=== Work request ===
From the listing below, reproduce word for word the part that opens with the line containing "(** * meribel-api: avalanche" and closes with the line containing "program and is"; reproduce nothing else.

= = = = =

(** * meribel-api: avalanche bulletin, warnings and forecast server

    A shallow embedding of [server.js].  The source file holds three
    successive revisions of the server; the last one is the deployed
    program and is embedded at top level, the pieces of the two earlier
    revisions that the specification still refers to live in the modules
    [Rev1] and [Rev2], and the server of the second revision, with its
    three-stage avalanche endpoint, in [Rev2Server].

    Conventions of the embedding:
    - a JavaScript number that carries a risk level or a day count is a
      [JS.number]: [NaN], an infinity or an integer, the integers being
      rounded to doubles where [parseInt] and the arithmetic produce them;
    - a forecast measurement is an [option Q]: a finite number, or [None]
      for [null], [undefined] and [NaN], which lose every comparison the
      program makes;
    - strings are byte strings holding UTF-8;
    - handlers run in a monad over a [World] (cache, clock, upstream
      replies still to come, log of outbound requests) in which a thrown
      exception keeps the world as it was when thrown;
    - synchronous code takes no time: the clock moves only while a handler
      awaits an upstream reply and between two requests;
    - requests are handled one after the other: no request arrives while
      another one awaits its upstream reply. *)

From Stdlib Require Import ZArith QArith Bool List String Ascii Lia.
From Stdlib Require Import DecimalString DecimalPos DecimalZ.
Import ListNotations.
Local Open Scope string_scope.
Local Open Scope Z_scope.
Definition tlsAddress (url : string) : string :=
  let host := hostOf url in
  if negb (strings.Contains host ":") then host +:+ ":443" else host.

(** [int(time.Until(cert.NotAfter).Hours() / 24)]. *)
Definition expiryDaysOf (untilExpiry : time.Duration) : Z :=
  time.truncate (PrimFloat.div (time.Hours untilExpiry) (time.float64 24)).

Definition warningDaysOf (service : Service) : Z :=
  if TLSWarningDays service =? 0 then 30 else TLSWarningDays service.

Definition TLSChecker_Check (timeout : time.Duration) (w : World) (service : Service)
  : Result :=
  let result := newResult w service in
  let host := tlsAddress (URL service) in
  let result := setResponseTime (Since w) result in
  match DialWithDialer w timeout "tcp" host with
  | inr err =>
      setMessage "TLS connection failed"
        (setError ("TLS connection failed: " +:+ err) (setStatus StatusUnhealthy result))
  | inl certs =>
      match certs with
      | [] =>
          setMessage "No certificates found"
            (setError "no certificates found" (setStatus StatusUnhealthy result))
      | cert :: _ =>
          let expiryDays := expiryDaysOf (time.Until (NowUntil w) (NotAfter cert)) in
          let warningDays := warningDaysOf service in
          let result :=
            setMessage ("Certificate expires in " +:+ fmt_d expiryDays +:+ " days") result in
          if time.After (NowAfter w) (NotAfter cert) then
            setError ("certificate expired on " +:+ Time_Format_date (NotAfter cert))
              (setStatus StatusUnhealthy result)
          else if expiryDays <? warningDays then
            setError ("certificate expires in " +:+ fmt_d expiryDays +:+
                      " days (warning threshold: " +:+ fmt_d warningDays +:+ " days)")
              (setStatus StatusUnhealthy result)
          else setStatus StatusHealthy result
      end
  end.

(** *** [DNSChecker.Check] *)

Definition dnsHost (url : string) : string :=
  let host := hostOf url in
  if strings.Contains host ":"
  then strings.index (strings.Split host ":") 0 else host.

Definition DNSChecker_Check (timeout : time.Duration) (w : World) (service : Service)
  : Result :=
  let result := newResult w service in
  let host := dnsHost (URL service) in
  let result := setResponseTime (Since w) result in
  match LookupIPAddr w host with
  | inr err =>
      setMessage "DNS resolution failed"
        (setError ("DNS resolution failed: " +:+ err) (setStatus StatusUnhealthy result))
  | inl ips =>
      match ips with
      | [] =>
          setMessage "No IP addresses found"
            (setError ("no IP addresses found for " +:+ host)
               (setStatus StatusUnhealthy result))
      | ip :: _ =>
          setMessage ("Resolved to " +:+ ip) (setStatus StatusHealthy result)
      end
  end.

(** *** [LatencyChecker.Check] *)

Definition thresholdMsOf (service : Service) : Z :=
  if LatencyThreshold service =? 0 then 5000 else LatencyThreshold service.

= = = = =

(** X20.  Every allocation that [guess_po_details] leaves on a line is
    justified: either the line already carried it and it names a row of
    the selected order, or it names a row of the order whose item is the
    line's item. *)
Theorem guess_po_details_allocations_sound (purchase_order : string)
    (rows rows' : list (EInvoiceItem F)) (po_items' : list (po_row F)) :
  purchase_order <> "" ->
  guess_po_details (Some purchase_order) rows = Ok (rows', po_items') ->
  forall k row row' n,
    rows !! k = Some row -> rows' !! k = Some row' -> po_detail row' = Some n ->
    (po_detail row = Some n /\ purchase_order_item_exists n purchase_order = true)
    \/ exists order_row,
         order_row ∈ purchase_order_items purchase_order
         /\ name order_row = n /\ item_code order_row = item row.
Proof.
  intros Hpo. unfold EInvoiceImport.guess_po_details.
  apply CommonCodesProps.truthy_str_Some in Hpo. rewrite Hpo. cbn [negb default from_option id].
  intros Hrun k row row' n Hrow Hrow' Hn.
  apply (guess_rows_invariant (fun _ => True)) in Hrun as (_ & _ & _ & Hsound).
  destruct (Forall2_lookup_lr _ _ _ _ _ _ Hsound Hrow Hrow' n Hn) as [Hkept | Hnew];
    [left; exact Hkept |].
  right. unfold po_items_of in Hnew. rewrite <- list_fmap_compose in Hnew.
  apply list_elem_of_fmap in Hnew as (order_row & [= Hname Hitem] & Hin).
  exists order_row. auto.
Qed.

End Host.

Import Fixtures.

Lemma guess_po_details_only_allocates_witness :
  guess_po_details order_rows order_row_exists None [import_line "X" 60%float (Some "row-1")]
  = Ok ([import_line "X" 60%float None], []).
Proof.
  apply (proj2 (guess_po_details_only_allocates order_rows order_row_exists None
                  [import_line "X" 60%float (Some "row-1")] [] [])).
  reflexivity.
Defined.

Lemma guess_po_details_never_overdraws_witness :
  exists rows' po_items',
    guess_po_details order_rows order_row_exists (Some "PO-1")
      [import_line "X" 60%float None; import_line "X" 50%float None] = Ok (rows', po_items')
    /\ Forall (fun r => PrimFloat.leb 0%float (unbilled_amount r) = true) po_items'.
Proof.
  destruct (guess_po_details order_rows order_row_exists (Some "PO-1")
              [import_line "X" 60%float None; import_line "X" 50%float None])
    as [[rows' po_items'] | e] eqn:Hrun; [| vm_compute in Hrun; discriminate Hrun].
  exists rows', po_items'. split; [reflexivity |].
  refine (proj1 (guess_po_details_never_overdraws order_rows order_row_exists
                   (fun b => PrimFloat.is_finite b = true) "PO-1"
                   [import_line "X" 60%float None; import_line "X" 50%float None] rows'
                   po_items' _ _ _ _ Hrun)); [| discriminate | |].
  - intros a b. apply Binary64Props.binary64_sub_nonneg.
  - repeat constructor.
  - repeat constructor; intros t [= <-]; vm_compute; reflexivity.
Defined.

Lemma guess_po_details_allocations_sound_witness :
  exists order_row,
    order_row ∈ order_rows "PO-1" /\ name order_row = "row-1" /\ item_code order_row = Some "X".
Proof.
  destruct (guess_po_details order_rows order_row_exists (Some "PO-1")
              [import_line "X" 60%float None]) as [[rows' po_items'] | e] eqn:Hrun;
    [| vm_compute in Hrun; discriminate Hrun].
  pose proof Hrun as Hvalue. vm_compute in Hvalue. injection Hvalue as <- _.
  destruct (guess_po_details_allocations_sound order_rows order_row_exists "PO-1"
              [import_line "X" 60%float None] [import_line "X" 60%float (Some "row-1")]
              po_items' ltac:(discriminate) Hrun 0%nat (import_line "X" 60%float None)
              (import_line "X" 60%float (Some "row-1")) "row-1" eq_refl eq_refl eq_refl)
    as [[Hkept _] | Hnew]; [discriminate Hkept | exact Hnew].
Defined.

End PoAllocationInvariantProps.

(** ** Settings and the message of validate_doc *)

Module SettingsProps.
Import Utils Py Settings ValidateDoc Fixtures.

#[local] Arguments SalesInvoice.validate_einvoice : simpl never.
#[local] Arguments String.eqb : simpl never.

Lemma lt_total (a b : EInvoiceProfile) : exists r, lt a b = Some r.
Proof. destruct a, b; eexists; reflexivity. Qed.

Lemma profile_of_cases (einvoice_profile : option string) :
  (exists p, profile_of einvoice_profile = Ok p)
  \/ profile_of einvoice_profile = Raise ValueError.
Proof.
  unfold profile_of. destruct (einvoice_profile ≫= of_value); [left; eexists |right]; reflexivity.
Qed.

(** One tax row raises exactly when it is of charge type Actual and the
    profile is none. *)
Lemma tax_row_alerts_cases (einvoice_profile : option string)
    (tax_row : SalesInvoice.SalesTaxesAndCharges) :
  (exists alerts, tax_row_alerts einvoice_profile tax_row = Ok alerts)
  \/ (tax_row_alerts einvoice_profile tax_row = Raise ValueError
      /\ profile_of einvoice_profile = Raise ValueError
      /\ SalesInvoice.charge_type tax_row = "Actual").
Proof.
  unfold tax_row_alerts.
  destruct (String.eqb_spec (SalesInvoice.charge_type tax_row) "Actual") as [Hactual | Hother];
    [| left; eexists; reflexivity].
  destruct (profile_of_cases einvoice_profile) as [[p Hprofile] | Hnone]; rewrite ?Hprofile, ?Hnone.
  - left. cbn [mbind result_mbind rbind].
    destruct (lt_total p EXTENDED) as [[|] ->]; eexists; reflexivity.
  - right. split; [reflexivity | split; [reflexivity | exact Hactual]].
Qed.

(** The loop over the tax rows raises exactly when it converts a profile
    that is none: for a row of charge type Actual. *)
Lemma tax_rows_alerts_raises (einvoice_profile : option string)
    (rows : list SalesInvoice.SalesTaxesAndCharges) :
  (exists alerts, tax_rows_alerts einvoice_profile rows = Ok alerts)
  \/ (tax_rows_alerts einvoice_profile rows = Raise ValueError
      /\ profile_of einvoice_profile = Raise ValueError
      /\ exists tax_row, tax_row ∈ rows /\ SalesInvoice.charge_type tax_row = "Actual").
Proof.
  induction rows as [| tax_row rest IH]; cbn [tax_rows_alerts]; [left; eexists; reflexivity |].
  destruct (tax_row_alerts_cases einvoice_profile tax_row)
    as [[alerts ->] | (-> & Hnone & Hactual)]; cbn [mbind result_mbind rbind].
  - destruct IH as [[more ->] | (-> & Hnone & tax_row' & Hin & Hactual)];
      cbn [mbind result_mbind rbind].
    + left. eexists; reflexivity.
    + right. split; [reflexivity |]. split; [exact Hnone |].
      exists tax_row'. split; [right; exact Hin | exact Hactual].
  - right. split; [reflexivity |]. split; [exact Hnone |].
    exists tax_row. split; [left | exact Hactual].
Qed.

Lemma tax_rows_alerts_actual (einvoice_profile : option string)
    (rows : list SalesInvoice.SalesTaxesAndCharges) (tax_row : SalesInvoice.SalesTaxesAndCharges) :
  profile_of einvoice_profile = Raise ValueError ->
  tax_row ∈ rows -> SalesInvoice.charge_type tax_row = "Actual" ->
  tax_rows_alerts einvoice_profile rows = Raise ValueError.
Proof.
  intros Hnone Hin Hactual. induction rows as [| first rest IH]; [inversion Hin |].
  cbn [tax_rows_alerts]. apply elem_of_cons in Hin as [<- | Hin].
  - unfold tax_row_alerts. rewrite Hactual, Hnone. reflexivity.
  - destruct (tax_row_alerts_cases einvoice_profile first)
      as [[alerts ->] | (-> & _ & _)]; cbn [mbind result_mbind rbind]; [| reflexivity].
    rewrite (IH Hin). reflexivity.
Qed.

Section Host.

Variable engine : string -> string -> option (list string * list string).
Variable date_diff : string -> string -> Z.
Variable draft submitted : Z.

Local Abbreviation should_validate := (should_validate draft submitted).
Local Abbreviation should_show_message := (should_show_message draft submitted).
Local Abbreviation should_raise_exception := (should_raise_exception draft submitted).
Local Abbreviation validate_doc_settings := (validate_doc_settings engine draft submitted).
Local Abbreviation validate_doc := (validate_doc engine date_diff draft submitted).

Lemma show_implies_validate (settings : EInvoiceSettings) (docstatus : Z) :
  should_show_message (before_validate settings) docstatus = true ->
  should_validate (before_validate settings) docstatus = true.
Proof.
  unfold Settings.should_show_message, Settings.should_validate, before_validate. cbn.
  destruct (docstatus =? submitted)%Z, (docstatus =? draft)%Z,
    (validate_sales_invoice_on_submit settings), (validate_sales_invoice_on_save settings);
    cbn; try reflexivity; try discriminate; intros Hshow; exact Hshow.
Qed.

= = = = =

=== Task answer ===
(** * meribel-api: avalanche bulletin, warnings and forecast server

    A shallow embedding of [server.js].  The source file holds three
    successive revisions of the server; the last one is the deployed
    program and is embedded at top level, the pieces of the two earlier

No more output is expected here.